## Problem details
Output, without alteration, the first line of the entries and each line after it, stopping with the line that contains "Lemma ledger2_stale_reachable : Plain.reachable".

Extracted entries section start

(** ... and e3 recorded after that: bob's stored balance is now stale. *)
Definition ledger2_stale : Ledger :=
  Plain.transact ledger2_bob (CallRecordDebt "e3" "bob" "alice" 4%Z [x01] 102%Z).

Lemma ledger2_bob_reachable : Plain.reachable ledger2_bob.
Proof. apply reachable_step, ledger2_reachable. Qed.

Lemma ledger2_stale_reachable : Plain.reachable ledger2_stale.
Proof. apply reachable_step, ledger2_bob_reachable. Qed.

Lemma e2_logged : "e2" ∈ getAllEntryIds Plain.ledger2.
Proof. apply list_elem_of_In. vm_compute. tauto. Qed.

Lemma getNetBalance_after_compute_witness :
  getNetBalance plain_keccak256 "bob" ledger2_bob
    = Ok (plain_add (plain_sub plain_zero 7%Z) 5%Z) /\
  last (events ledger2_bob)
    = Some (NetBalanceUpdated "bob" (plain_add (plain_sub plain_zero 7%Z) 5%Z)) /\
  forall q, q <> "bob" -> netBalances ledger2_bob !! q = netBalances Plain.ledger2 !! q.
Proof.
  apply (getNetBalance_after_compute plain_keccak256 plain_fromExternal
           plain_zero plain_add plain_sub plain_checkSignatures
           Plain.ledger2 "bob" ledger2_bob).
  reflexivity.
Defined.

Lemma getNetBalance_follows_events_witness :
  netBalances ledger2_stale !! "bob" = last_balance "bob" (events ledger2_stale) /\
  getNetBalance plain_keccak256 "bob" ledger2_stale
    = Ok (plain_add (plain_sub plain_zero 7%Z) 5%Z).
Proof.
  apply (getNetBalance_follows_events plain_keccak256 plain_fromExternal
           plain_zero plain_add plain_sub plain_checkSignatures
           ledger2_stale "bob" ledger2_stale_reachable).
  reflexivity.
Defined.

Lemma stored_balances_are_granted_witness :
  _participantExists plain_keccak256 "bob" ledger2_bob = true /\
  AllowThis (plain_add (plain_sub plain_zero 7%Z) 5%Z) ∈ acl ledger2_bob /\
  PubliclyDecryptable (plain_add (plain_sub plain_zero 7%Z) 5%Z) ∈ acl ledger2_bob.
Proof.
  apply (stored_balances_are_granted plain_keccak256 plain_fromExternal
           plain_zero plain_add plain_sub plain_checkSignatures
           ledger2_bob "bob" _ ledger2_bob_reachable).
  reflexivity.
Defined.

Lemma logged_handles_are_granted_witness :
  FHE_isInitialized (encryptedAmount (entry_at Plain.ledger2 "e2")) = true /\
  AllowThis (encryptedAmount (entry_at Plain.ledger2 "e2")) ∈ acl Plain.ledger2 /\
  PubliclyDecryptable (encryptedAmount (entry_at Plain.ledger2 "e2")) ∈ acl Plain.ledger2.
Proof.
  exact (logged_handles_are_granted plain_keccak256 plain_fromExternal
           plain_zero plain_add plain_sub plain_checkSignatures
           Plain.ledger2 "e2" ledger2_reachable e2_logged).
Defined.

Lemma entry_log_follows_events_witness :
  getAllEntryIds Plain.ledger2 = recorded_ids (events Plain.ledger2) /\
  forall i r, getDebtEntry i Plain.ledger2 = Ok r -> i ∈ getAllEntryIds Plain.ledger2.
Proof.
  exact (entry_log_follows_events plain_keccak256 plain_fromExternal
           plain_zero plain_add plain_sub plain_checkSignatures
           Plain.ledger2 ledger2_reachable).
Defined.

Lemma logged_parties_distinct_registered_witness :
  let e := entry_at Plain.ledger2 "e2" in
  creditor e <> debtor e /\
  fst (Plain.computeNetBalance (creditor e) Plain.ledger2) = Ok tt /\
  fst (Plain.computeNetBalance (debtor e) Plain.ledger2) = Ok tt /\
  getNetBalance plain_keccak256 (creditor e) Plain.ledger2
    = Ok (balance_at Plain.ledger2 (creditor e)) /\
  getNetBalance plain_keccak256 (debtor e) Plain.ledger2
    = Ok (balance_at Plain.ledger2 (debtor e)).
Proof.
  exact (logged_parties_distinct_registered plain_keccak256 plain_fromExternal
           plain_zero plain_add plain_sub plain_checkSignatures
           Plain.ledger2 "e2" ledger2_reachable e2_logged).
Defined.

Lemma decrypted_amount_range_witness :
  (isVerified (entry_at Plain.ledger1_verified "e1") = false ->
   decryptedAmount (entry_at Plain.ledger1_verified "e1") = 0%Z) /\
  (0 <= decryptedAmount (entry_at Plain.ledger1_verified "e1") < 2 ^ 32)%Z.
Proof.
  exact (decrypted_amount_range plain_keccak256 plain_fromExternal
           plain_zero plain_add plain_sub plain_checkSignatures
           Plain.ledger1_verified "e1" ledger1_verified_reachable).
Defined.

Lemma one_verification_event_witness :
  verified_amounts "e1" (events Plain.ledger1_verified) = [7%Z].
Proof.
  exact (one_verification_event plain_keccak256 plain_fromExternal
           plain_zero plain_add plain_sub plain_checkSignatures
           Plain.ledger1_verified "e1" ledger1_verified_reachable).
Defined.

Lemma participants_hash_distinct_witness :
  NoDup (map plain_keccak256 (getAllParticipantIds Plain.ledger2)) /\
  NoDup (getAllParticipantIds Plain.ledger2).
Proof.
  exact (participants_hash_distinct plain_keccak256 plain_fromExternal
           plain_zero plain_add plain_sub plain_checkSignatures
           Plain.ledger2 ledger2_reachable).
Defined.

Lemma ledger2_creditors_named i c d :
  DebtRecorded i c d ∈ events Plain.ledger2 -> c <> "".
Proof.
  intros Hin. apply list_elem_of_In in Hin. vm_compute in Hin.
  destruct Hin as [Hin|[Hin|[]]]; inversion Hin; discriminate.
Qed.

Lemma named_ledger_ids_unique_witness :
  NoDup (getAllEntryIds Plain.ledger2) /\
  forall i, i ∈ getAllEntryIds Plain.ledger2 ->
    getDebtEntry i Plain.ledger2 =
    Ok (creditor (entry_at Plain.ledger2 i), debtor (entry_at Plain.ledger2 i),
        timestamp (entry_at Plain.ledger2 i), isVerified (entry_at Plain.ledger2 i),
        decryptedAmount (entry_at Plain.ledger2 i)).
Proof.
  exact (named_ledger_ids_unique plain_keccak256 plain_fromExternal
           plain_zero plain_add plain_sub plain_checkSignatures
           Plain.ledger2 ledger2_reachable ledger2_creditors_named).
Defined.

Lemma named_entry_is_permanent_witness :
  let e := entry_at Plain.ledger1 "e1" in
  let s' := run plain_keccak256 plain_fromExternal plain_zero plain_add plain_sub
                plain_checkSignatures Plain.ledger1
                [CallRecordDebt "e1" "" "zed" 9%Z [x02] 200%Z;
                 CallVerifyDecryption "e1" (word_of_byte x07) [];
                 CallComputeNetBalance "alice"] in
  creditor (entry_at s' "e1") = creditor e /\
  debtor (entry_at s' "e1") = debtor e /\
  encryptedAmount (entry_at s' "e1") = encryptedAmount e /\
  timestamp (entry_at s' "e1") = timestamp e /\
  forall c d a p t, Plain.recordDebt "e1" c d a p t s' = (Revert DuplicateEntry, s').
Proof.
  apply (named_entry_is_permanent plain_keccak256 plain_fromExternal
           plain_zero plain_add plain_sub plain_checkSignatures
           Plain.ledger1 "e1").
  vm_compute. discriminate.
Defined.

Extracted entries section end

## Output below
(** ... and e3 recorded after that: bob's stored balance is now stale. *)
Definition ledger2_stale : Ledger :=
  Plain.transact ledger2_bob (CallRecordDebt "e3" "bob" "alice" 4%Z [x01] 102%Z).

Lemma ledger2_bob_reachable : Plain.reachable ledger2_bob.
Proof. apply reachable_step, ledger2_reachable. Qed.

Lemma ledger2_stale_reachable : Plain.reachable ledger2_stale.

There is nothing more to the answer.